Selon le vieux procédé, le régime russe s’appuie également sur des figures locales afin de relayer ses thèses. En Ukraine, c’est en premier lieu le parti ouvertement prorusse, Plateforme d’opposition – pour la vie, qui s’en charge. Au Kazakhstan, pays autoritaire où il est difficile de contester les orientations énoncées par le président en personne, c’est un petit Mouvement socialiste qui joue le jeu russe.

L’année dernière, son leader, Aïnur Kurmanov, a publié une longue diatribe intitulée « Qui et pourquoi organise des danses sur les ossements des gens péris pendant la famine et réhabilite les nazis ». Il y écrit : « La négation du passé soviétique de la part de l’élite gouvernante conduit à la création d’une idéologie basée sur le nationalisme. […] La reconnaissance de “l’Holodomor” kazakh devient une composante de première importance dans cette construction idéologique qui est soi-disant liée à la renaissance de la nation kazakhe et une “décolonisation” des consciences. […] En réalité, cela signifie réécriture de l’histoire et création de mythes à la façon ukrainienne. […] Je déclare une nouvelle fois que toute la campagne de décommunisation porte un caractère purement russophobe […] qui fait une croix sur des processus d’intégration, car le pays se détache de l’espace culturel, social et informationnel post-soviétique. »

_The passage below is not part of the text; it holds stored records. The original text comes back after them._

Lemma closing_moves c c' : cl_fd c' < 0 → (cl_fd c < 0 → cl_fd c' = cl_fd c) → socket_moves c c' (closing c).
Proof. intros H1 H2. unfold closing. destruct (Z.leb_spec 0 (cl_fd c)); [by apply sm_close|apply sm_none; auto]. Qed.

Lemma close_ok h i c (Q : unit → HttpServer → Prop) :
  slots_ok h → ht_clients h !! i = Some c → (∀ h', handled i (λ _ c', c' = ClientSlot_init) h h' → Q tt h') → runs (close_client i) h Q.
Proof.
  intros Hok Hc HQ. pose proof (sl_each _ Hok _ _ Hc) as Hcok. assert (Hcl : handled i (λ _ c', c' = ClientSlot_init) h (closed h i c)).
  { pose proof (co_owner _ _ _ Hcok) as Ho. pose proof (no_client _ _ _ Hok Hc) as Hn.
    assert (Hm : socket_moves c ClientSlot_init (closing c)) by (apply closing_moves; [done|]; intros Hf; by rewrite (co_free _ _ _ Hcok Hf)).
    unfold closed. destruct (cl_owns_positions_body c); eexists _, _, _, _; (split; [reflexivity|split; [|split; [by eapply upd_client|done]]]); apply (slots_upd h i c); try done.
    - right. split; [right; by apply Ho|by left].
    - apply client_init_ok. cbn. done.
    - by left.
    - apply client_init_ok. cbn. intros E. by apply Ho in E. }
  unfold close_client. ht_step. apply runs_bind. apply (release_exec h i c); [done..|]. apply runs_bind, runs_ht_modify.
  enough (E : (if 0 <=? cl_fd c then log_event (evClose (cl_fd c)) else mret tt) (with_clients (released h i c) (<[i:=ClientSlot_init]> (ht_clients (released h i c)))) = Some (tt, closed h i c))
    by (exists tt, (closed h i c); auto).
  unfold released, closed, closing. destruct (cl_owns_positions_body c), (0 <=? cl_fd c); cbn; unfold upd; cbn; rewrite ?list_insert_insert_eq, ?app_nil_r; try done; by destruct h.
Qed.

(** ** Sending *)

(** A client that has its answer: the response is on its way, or the socket closed. *)
Definition answered (text : list Z) h c : Prop := c = ClientSlot_init ∨ cl_sending_response c = true ∧ reply h c = text.

Lemma take_prefix {A} (whole rest : list A) (s n : nat) :
  rest `prefix_of` drop s whole → (n ≤ length rest)%nat → take s whole ++ take n rest = take (s + n) whole.
Proof. intros [k E] Hn. rewrite <- take_take_drop, E. f_equal. by rewrite take_app_le. Qed.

Dans cette diatribe, le mot clé est « décommunisation », ce même « pêché » dont le régime poutinien accuse les Ukrainiens. Alors que nombre d’ex-républiques soviétiques, comme les pays baltes, l’Ukraine et la Géorgie, suivies peu à peu par d’autres, combattent l’héritage tragique du communisme et condamnent les crimes du régime soviétique et de la période stalinienne en particulier, le Kremlin, avec ses idéologues et ses propagandistes, fait tout pour « gommer » ces crimes et présenter l’histoire soviétique comme une période globalement positive, malgré certaines erreurs, rarement imputables à la direction soviétique. Dans une de ses émissions hebdomadaires, Vesti nedeli, le propagandiste en chef Dmitri Kisselev a affirmé que la Russie devrait suivre l’exemple de la Chine communiste : après la mort de Mao Tsé Toung en 1976, le PC chinois a décrété que Mao avait eu « raison à 70 % et tort à 30 % ».

Cette approche suppose que les destins individuels n’ont pas beaucoup de valeur. On passe les morts par pertes et profits. Staline lui-même disait que la mort d’une personne était une tragédie, alors que celle de millions relevait de la statistique. Les livres et les films susmentionnés permettent justement de ressentir la tragédie de millions au niveau individuel, comme le destin de Sadyk Jerdektabkanov raconté par Sarah Cameron : « Les membres de la commission l’ont déshabillé et l’ont menacé avec un revolver, en exigeant qu’il avoue où il cachait son bétail et ses autres biens. […] Quand ils ont compris qu’après la confiscation, il ne lui restait plus rien, ils ont fouetté son dos nu jusqu’à ce qu’il saigne abondamment. La femme enceinte de Jerdektabkanov, voyant une mare de sang, est décédée d’une crise cardiaque. »

Tandis que la Russie continue de s’enfoncer dans le mensonge en tentant de justifier l’injustifiable, les Ukrainiens, les Kazakhs, les Baltes et les autres peuples de l’ex-URSS prennent conscience de leur vraie histoire. Un cheminement douloureux mais nécessaire pour construire une identité nationale en sortant définitivement du « soviétisme » après des décennies d’oppression.